**What you have to do**
The span to be transcribed begins with the line that contains "intros [z |]" and ends with the last line of the listing; copy it exactly and include nothing else.
BEGIN Information supplied
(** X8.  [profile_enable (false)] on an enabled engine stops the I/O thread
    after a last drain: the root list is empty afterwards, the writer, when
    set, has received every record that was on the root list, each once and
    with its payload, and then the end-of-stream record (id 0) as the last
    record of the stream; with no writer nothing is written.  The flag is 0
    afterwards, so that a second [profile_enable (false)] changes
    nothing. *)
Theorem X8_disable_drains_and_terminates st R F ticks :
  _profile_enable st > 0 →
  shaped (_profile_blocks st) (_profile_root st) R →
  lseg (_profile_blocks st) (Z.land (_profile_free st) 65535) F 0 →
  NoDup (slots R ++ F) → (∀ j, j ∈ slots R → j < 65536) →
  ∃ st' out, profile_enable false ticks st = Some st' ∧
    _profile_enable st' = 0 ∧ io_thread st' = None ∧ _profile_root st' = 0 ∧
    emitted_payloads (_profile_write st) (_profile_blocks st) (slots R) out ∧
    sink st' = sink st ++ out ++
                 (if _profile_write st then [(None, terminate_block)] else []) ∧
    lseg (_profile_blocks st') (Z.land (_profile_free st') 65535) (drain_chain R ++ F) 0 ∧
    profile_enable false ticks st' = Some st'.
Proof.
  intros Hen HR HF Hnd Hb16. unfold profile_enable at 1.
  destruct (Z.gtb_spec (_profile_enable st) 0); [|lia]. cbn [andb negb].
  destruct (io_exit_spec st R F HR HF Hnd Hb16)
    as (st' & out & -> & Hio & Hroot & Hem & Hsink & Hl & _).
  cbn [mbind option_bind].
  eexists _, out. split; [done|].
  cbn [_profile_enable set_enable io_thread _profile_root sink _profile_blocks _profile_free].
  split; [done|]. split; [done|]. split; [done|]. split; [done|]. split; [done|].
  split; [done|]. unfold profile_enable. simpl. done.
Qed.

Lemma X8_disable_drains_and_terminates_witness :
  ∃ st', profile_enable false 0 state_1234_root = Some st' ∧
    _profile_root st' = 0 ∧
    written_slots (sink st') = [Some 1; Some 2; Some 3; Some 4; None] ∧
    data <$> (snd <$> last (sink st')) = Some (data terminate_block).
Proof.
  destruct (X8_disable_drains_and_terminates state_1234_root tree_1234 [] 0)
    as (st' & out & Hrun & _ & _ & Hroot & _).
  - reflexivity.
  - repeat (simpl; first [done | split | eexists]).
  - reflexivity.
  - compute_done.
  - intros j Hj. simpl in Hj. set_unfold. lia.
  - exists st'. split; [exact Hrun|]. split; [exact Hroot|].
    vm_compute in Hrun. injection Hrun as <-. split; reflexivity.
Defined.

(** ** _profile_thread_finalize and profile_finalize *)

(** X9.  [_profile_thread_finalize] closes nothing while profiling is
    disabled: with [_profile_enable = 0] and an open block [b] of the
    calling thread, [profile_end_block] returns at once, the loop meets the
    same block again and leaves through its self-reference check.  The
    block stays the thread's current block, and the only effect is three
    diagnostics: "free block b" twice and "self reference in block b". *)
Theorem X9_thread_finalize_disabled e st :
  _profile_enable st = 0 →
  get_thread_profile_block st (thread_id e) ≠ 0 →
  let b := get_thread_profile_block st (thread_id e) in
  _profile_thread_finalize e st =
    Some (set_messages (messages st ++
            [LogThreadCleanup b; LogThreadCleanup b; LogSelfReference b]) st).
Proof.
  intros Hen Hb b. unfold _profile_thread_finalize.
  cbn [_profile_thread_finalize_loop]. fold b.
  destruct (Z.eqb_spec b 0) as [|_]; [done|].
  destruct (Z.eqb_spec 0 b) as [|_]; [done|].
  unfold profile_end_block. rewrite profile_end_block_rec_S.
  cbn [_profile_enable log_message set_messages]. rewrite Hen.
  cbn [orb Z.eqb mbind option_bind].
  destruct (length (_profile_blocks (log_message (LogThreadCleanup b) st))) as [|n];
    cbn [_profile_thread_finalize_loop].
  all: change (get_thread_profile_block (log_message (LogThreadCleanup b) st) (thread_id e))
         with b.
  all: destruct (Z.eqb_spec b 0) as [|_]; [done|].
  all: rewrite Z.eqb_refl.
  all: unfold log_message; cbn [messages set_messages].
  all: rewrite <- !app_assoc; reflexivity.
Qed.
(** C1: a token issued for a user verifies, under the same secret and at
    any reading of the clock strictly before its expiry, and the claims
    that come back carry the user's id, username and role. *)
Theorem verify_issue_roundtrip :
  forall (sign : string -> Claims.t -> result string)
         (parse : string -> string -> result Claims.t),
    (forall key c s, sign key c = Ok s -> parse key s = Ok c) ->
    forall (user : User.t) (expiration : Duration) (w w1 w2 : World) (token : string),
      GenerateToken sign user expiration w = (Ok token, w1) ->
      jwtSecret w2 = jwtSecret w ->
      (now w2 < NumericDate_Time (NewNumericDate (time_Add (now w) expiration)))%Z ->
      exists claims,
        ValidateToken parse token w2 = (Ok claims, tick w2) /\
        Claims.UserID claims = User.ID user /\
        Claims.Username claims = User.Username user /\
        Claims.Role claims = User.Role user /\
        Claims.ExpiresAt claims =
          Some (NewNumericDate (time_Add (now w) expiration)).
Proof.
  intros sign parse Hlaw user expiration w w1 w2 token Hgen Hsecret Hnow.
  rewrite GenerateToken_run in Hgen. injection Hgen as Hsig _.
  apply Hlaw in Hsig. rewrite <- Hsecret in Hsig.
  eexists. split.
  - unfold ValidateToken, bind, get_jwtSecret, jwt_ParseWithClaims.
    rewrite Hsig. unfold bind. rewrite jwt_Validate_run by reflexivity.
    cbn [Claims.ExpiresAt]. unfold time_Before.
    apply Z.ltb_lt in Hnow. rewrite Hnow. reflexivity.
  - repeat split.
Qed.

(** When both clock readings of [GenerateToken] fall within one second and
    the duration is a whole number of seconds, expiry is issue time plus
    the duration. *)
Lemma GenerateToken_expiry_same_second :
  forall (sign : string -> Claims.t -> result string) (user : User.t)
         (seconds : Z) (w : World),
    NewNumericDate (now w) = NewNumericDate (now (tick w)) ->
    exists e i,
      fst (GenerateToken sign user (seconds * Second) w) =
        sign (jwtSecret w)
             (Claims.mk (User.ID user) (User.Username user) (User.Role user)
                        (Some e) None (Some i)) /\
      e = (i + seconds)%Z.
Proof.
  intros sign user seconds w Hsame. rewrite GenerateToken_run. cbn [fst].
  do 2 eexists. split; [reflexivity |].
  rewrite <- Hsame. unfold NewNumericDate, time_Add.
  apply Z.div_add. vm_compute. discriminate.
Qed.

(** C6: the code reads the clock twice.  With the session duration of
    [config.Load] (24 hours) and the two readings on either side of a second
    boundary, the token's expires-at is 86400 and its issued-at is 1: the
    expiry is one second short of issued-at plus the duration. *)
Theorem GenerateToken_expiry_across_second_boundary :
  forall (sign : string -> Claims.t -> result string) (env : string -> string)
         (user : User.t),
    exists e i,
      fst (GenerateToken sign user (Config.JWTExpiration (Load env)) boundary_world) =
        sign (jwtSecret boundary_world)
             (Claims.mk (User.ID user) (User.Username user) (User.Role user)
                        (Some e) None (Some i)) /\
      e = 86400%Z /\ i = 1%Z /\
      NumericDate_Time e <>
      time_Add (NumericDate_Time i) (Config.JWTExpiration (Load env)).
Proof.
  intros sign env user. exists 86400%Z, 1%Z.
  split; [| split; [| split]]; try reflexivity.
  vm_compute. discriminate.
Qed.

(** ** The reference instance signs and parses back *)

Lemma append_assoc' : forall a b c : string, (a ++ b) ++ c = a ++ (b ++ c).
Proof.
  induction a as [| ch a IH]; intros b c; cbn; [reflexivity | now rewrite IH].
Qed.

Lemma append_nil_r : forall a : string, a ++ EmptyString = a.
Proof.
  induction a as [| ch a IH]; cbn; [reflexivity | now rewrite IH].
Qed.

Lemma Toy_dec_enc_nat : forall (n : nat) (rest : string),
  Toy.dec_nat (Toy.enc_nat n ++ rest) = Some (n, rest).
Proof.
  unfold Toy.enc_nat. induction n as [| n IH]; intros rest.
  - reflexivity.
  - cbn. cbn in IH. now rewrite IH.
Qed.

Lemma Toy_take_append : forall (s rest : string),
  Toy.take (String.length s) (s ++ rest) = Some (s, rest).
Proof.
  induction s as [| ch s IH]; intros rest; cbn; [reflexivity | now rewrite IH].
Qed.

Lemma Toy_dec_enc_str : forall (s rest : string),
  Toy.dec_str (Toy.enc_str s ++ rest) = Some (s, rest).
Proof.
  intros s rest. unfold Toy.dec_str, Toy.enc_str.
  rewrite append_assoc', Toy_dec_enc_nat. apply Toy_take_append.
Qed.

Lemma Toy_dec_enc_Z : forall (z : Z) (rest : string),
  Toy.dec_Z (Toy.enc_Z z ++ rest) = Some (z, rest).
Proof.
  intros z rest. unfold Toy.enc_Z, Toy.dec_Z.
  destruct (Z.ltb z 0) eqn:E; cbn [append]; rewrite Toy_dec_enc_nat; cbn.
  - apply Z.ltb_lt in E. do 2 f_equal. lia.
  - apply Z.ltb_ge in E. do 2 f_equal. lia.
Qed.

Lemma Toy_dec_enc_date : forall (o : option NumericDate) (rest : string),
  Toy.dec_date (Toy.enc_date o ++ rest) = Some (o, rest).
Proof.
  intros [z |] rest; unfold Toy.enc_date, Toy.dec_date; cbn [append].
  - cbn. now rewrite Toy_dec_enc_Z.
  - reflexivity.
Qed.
END Information supplied
**Response area**
  intros [z |] rest; unfold Toy.enc_date, Toy.dec_date; cbn [append].
  - cbn. now rewrite Toy_dec_enc_Z.
  - reflexivity.
Qed.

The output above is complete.